Rather than targeting players with a chance to be contributors, the organization was targeting players who projected to be potential elite performers. This continued with the acquisiton of Anderson Espinoza, the drafting of Cal Quantrill, and the signing of Cuban-born Adrian Morejon. The Padres want big upside, even if it means big risk.

The Padres 2017 draft is following the same pattern. In drafting a high school pitcher, notoriously difficult to keep healthy and productive long enough to make the big leagues, the Padres are taking a gamble on a possible home run. The first names I saw mentioned in connection with Gore were Cole Hamels and Clayton Kershaw. While not direct comps, these are some nice names.

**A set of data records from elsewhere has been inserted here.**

Lemma build_invoice_pdf_left_texts (env : printing) (serial : Z)
    (customer_name : string) (bill_date : timestamp) (items : list line)
    (sub aa paid adv rem : Q) :
  left_texts (build_invoice_pdf env serial customer_name bill_date items
                sub aa paid adv rem)
  = [COMPANY_NAME; ("Bill Serial: " ++ format_int env serial)%string;
     ("Customer: " ++ customer_name)%string; "Item"%string]
    ++ map ln_item items.
Proof.
  unfold build_invoice_pdf. destruct (A4 env) as [width height].
  unfold pdf_items.
  match goal with
  | |- context [fold_left ?f items (?y0, [])] =>
      pose proof (pdf_items_left_texts env (18 * mm env)
                    (width - 2 * (18 * mm env)) width height items
                    y0 []) as T;
      destruct (fold_left f items (y0, [])) as [ye rows]
  end.
  simpl in T. repeat (rewrite left_texts_app; simpl). rewrite T.
  rewrite app_nil_r. reflexivity.
Qed.

(** X24. The invoice names its bill and every line once, in order: the
    texts written with [drawString] are the company name, "Bill Serial:"
    with the serial, "Customer:" with the name, the column title "Item",
    and then the names of the items as given, page breaks or not. *)
Theorem invoice_lists_every_item (env : printing) (serial : Z)
    (customer_name : string) (bill_date : timestamp) (items : list line)
    (sub aa paid adv rem : Q) :
  left_texts (build_invoice_pdf env serial customer_name bill_date items
                sub aa paid adv rem)
  = [COMPANY_NAME; ("Bill Serial: " ++ format_int env serial)%string;
     ("Customer: " ++ customer_name)%string; "Item"%string]
    ++ map ln_item items.
Proof. apply build_invoice_pdf_left_texts. Qed.

(* ------------------------------------------------------------------ *)
(** ** The pages of the invoice *)

Lemma pages_app (a b : list canvas_op) :
  pages (a ++ b) = (pages a + pages b)%nat.
Proof. unfold pages. rewrite filter_app, length_app. reflexivity. Qed.

Lemma inject_succ (n : nat) :
  inject_Z (Z.of_nat (S n)) == inject_Z (Z.of_nat n) + 1.
Proof. rewrite Nat2Z.inj_succ, <- Z.add_1_r, inject_Z_plus. reflexivity. Qed.

Lemma inject_nat_nonneg (n : nat) : 0 <= inject_Z (Z.of_nat n).
Proof. unfold Qle. simpl. lia. Qed.

(** Rows that fit above the 60 mm line cause no page break. *)
Lemma pdf_items_no_break (env : printing) (margin usable_w width height : Q)
    (items : list line) (y : Q) (ops : list canvas_op) :
  60 * mm env + 12 * inject_Z (Z.of_nat (List.length items)) <= y + 12 ->
  pages (snd (fold_left (pdf_items_body env margin usable_w width height)
                items (y, ops)))
  = pages ops.
Proof.
  revert y ops. induction items as [| it items IH]; intros y ops H;
    [reflexivity |].
  cbn [List.length] in H. rewrite inject_succ in H.
  pose proof (inject_nat_nonneg (List.length items)) as N.
  simpl. assert (E : Qltb y (60 * mm env) = false) by (apply Qltb_ge; lra).
  rewrite E, IH by lra.
  rewrite pages_app. simpl. apply Nat.add_0_r.
Qed.

Lemma pdf_items_pages_mono (env : printing)
    (margin usable_w width height : Q) (items : list line) (y : Q)
    (ops : list canvas_op) :
  (pages ops
   <= pages (snd (fold_left (pdf_items_body env margin usable_w width height)
                    items (y, ops))))%nat.
Proof.
  revert y ops. induction items as [| it items IH]; intros y ops; simpl;
    [apply Nat.le_refl |].
  destruct (Qltb y (60 * mm env));
    (eapply Nat.le_trans; [| apply IH]); rewrite !pages_app; simpl; lia.
Qed.

(** Rows that do not fit cause one. *)
Lemma pdf_items_break (env : printing) (margin usable_w width height : Q)
    (items : list line) (y : Q) (ops : list canvas_op) :
  items <> [] ->
  y + 12 < 60 * mm env + 12 * inject_Z (Z.of_nat (List.length items)) ->
  (S (pages ops)
   <= pages (snd (fold_left (pdf_items_body env margin usable_w width height)
                    items (y, ops))))%nat.
Proof.
  revert y ops. induction items as [| it items IH]; intros y ops NE H;
    [contradiction |].
  cbn [List.length] in H. rewrite inject_succ in H. simpl.
  destruct (Qltb y (60 * mm env)) eqn:E.
  - eapply Nat.le_trans; [| apply pdf_items_pages_mono].
    unfold pages. rewrite !filter_app, !length_app. simpl. lia.
  - apply Qltb_ge in E. destruct items as [| it2 items].
    + exfalso.
      change (inject_Z (Z.of_nat (List.length (@nil line)))) with 0 in H.
      lra.
    + eapply Nat.le_trans; [| apply IH; [discriminate | lra]].
      unfold pages. rewrite !filter_app, !length_app. simpl. lia.
Qed.

Lemma build_invoice_pdf_pages (env : printing) (serial : Z)
    (customer_name : string) (bill_date : timestamp) (items : list line)
    (sub aa paid adv rem : Q) :
  let height := snd (A4 env) in
  let n := inject_Z (Z.of_nat (List.length items)) in
  let doc := build_invoice_pdf env serial customer_name bill_date items sub
               aa paid adv rem in
  (60 * mm env + 12 * n <= height - 18 * mm env - 60 -> pages doc = 1%nat)
  /\ (items <> [] -> height - 18 * mm env - 60 < 60 * mm env + 12 * n ->
      (2 <= pages doc)%nat).
Proof.
  intros height n doc. unfold doc, build_invoice_pdf.
  subst height. destruct (A4 env) as [width height]. simpl snd.
  unfold pdf_items.
  match goal with
  | |- context [fold_left ?f items (?y0, [])] =>
      pose proof (pdf_items_no_break env (18 * mm env)
                    (width - 2 * (18 * mm env)) width height items
                    y0 []) as NB;
      pose proof (pdf_items_break env (18 * mm env)
                    (width - 2 * (18 * mm env)) width height items
                    y0 []) as BR;
      destruct (fold_left f items (y0, [])) as [ye rows]
  end.
  simpl in NB, BR. fold n in NB, BR.
  unfold pages in *. simpl in NB, BR.
  split.
  - intros F. simpl. rewrite !filter_app, !length_app. simpl.
    rewrite NB by lra. reflexivity.
  - intros NE F. simpl. rewrite !filter_app, !length_app. simpl.
    specialize (BR NE).
    assert (1 <= List.length (filter is_showPage rows))%nat
      by (apply BR; lra).
    lia.
Qed.

(** X25. The invoice is one page exactly when its rows fit: with [n]
    items it has a single page if 60 mm + 12 n <= height - 18 mm - 60
    (on A4, up to 46 items), and at least two pages otherwise. *)
Theorem invoice_page_count (env : printing) (serial : Z)
    (customer_name : string) (bill_date : timestamp) (items : list line)
    (sub aa paid adv rem : Q) :
  let height := snd (A4 env) in
  let n := inject_Z (Z.of_nat (List.length items)) in
  let doc := build_invoice_pdf env serial customer_name bill_date items sub
               aa paid adv rem in
  (60 * mm env + 12 * n <= height - 18 * mm env - 60 -> pages doc = 1%nat)
  /\ (items <> [] -> height - 18 * mm env - 60 < 60 * mm env + 12 * n ->
      (2 <= pages doc)%nat).
Proof. apply build_invoice_pdf_pages. Qed.

Lemma invoice_page_count_witness :
  let env := reportlab (fun _ => "1"%string) (fun _ => "0.00"%string)
               (fun t => t) in
  pages (build_invoice_pdf env 1 "Ali" "2025-01-01 14:00"%string
           (repeat (mkLine "6LTR BOTTLE" 1 30 30) 46) 1380 0 1380 0 0)
  = 1%nat
  /\ (2 <= pages (build_invoice_pdf env 1 "Ali" "2025-01-01 14:00"%string
                    (repeat (mkLine "6LTR BOTTLE" 1 30 30) 47) 1410 0 1410
                    0 0))%nat.
Proof.
  intros env. split.
  - apply (invoice_page_count env 1 "Ali" "2025-01-01 14:00"%string
             (repeat (mkLine "6LTR BOTTLE" 1 30 30) 46) 1380 0 1380 0 0).
    vm_compute. congruence.
  - apply (invoice_page_count env 1 "Ali" "2025-01-01 14:00"%string
             (repeat (mkLine "6LTR BOTTLE" 1 30 30) 47) 1410 0 1410 0 0).
    + discriminate.
    + vm_compute. reflexivity.
Defined.

Lemma form_items_length (qty1 price1 qty2 price2 qty3 price3 : Q) :
  (List.length (form_items qty1 price1 qty2 price2 qty3 price3) <= 3)%nat.
Proof.
  unfold form_items, form_item.
  destruct (Qltb 0 qty1 && Qleb 0 price1);
    destruct (Qltb 0 qty2 && Qleb 0 price2);
    destruct (Qltb 0 qty3 && Qleb 0 price3); simpl; lia.
Qed.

But the risk is huge. High school pitchers have to stay away from the injury bug for four to five years, typically, to make it to the big leagues. In addition, as is the case with the Padres farm system, they have to pitch in some band boxes and launching pads in the minors. Giving up tape measure home runs and getting regularly punished for mistakes can mess with one’s mind. The Padres are gambling that Gore, much like they have with several other recent moves, can survive. The two catchers are in the same boat. There’s no way to know if they’ll hit enough, or if they can catch professionally. The Padres are hoping they do, because if they do, they will be big positive expectation players.

Will it work? Way, way, way too early to even speculate. Much like Quantrill and Espinoza, the road is really long and filled with land mines. The job now is player development, proper medical treatment, and extreme care. You can’t wrap players in bubble wrap. As many fans have been saying, you have to trust the process, because what else can we do at this point?